A month after the announcement of the US bailout plan (soon thereafter followed by many other bailout plans across the globe), the effects of the global financial crisis continues to knock at the door of the policy makers at the World Bank, the IMF, and other international lenders and financial centers.
What's sad is that in a world where more than a Billion people live in extreme poverty (less than $1 a day), the decisions of rich governments and lending institutions have driven an additional 20 million people into poverty (according to the World Bank...see the article here.)

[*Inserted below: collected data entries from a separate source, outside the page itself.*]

(** Every argument vector is a sequence of tokens, followed or not by a
    value flag left without its value. *)
Lemma tokenize_spec :
  forall n args, List.length args <= n ->
    forallb wellFormedToken (fst (tokenize args)) = true
    /\ render (fst (tokenize args)) ++ danglingArgs (snd (tokenize args))
       = args
    /\ match snd (tokenize args) with
       | Some flag => isValueFlag flag = true
       | None => True
       end.
Proof.
  induction n as [|n IH]; intros [|arg rest] Hlen; cbn in Hlen;
    try lia; try (now repeat split).
  assert (Hrest : List.length rest <= n) by lia.
  assert (Hsingle : forall t,
             wellFormedToken t = true -> renderToken t = [arg] ->
             forallb wellFormedToken
               (fst (let (tokens, dangling) := tokenize rest in
                     (t :: tokens, dangling))) = true
             /\ render (fst (let (tokens, dangling) := tokenize rest in
                             (t :: tokens, dangling)))
                ++ danglingArgs (snd (let (tokens, dangling) := tokenize rest in
                                      (t :: tokens, dangling)))
                = arg :: rest
             /\ match snd (let (tokens, dangling) := tokenize rest in
                           (t :: tokens, dangling)) with
                | Some flag => isValueFlag flag = true
                | None => True
                end).
  { intros t Hwf Hrender. destruct (IH rest Hrest) as (H1 & H2 & H3).
    destruct (tokenize rest) as [tokens dangling]. cbn in *.
    rewrite Hwf, H1, Hrender. cbn. rewrite H2. now repeat split. }
  assert (Hvalue : forall make,
             isValueFlag arg = true ->
             (forall value, renderToken (make value) = [arg; value]) ->
             (forall value, wellFormedToken (make value) = true) ->
             let result :=
               match rest with
               | [] => ([], Some arg)
               | value :: rest' =>
                   let (tokens, dangling) := tokenize rest' in
                   (make value :: tokens, dangling)
               end in
             forallb wellFormedToken (fst result) = true
             /\ render (fst result) ++ danglingArgs (snd result) = arg :: rest
             /\ match snd result with
                | Some flag => isValueFlag flag = true
                | None => True
                end).
  { intros make Hflag Hrender Hwf. cbv zeta.
    destruct rest as [|value rest']; [now repeat split|].
    cbn in Hrest. destruct (IH rest' ltac:(lia)) as (H1 & H2 & H3).
    destruct (tokenize rest') as [tokens dangling]. cbn in *.
    rewrite Hwf, H1, Hrender. cbn. rewrite H2. now repeat split. }
  cbn [tokenize].
  repeat match goal with
         | |- context [String.eqb arg ?flag] =>
             let Hflag := fresh "Hflag" in
             destruct (String.eqb arg flag) eqn:Hflag;
             [ apply String.eqb_eq in Hflag; subst arg;
               first [ now apply Hsingle
                     | now apply (Hvalue (TInput false))
                     | now apply (Hvalue (TInput true))
                     | now apply (Hvalue (TOutput false))
                     | now apply (Hvalue (TOutput true))
                     | now apply (Hvalue (TActor false))
                     | now apply (Hvalue (TActor true)) ]
             | ]
         end.
  apply Hsingle; [|reflexivity].
  cbn. unfold isFlag, isEither.
  now rewrite Hflag, Hflag0, Hflag1, Hflag2, Hflag3, Hflag4, Hflag5, Hflag6,
    Hflag7, Hflag8, Hflag9, Hflag10.
Qed.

With all the complexities in the domestic financial market, I can't help but wonder how the millions of people that all of a sudden can't buy as much flour or rice or milk are feeling. As an educated person with lots of resources and access to information, I could get in on the discussions, learn the technical jargon, and perhaps even evaluate some of the policy decisions and gripe about how things should have gone differently...if I wanted to. I am not a financial expert and don't dawdle in the realm of Wall Street, but I could if I so desired. What about the rising generation of poverty-ridden (and probably malnourished, illiterate, and disease-ridden) individuals that don't have even the option to inform themselves or even comment on the causes of their condition. Do they know why poverty hit them? I guess that would assume that WE know what even causes poverty in the first place. I just lament the situation in which intellectuals theorize about and discuss the financial crisis while millions of innocent victims of their decision are forced to strategize how to survive it.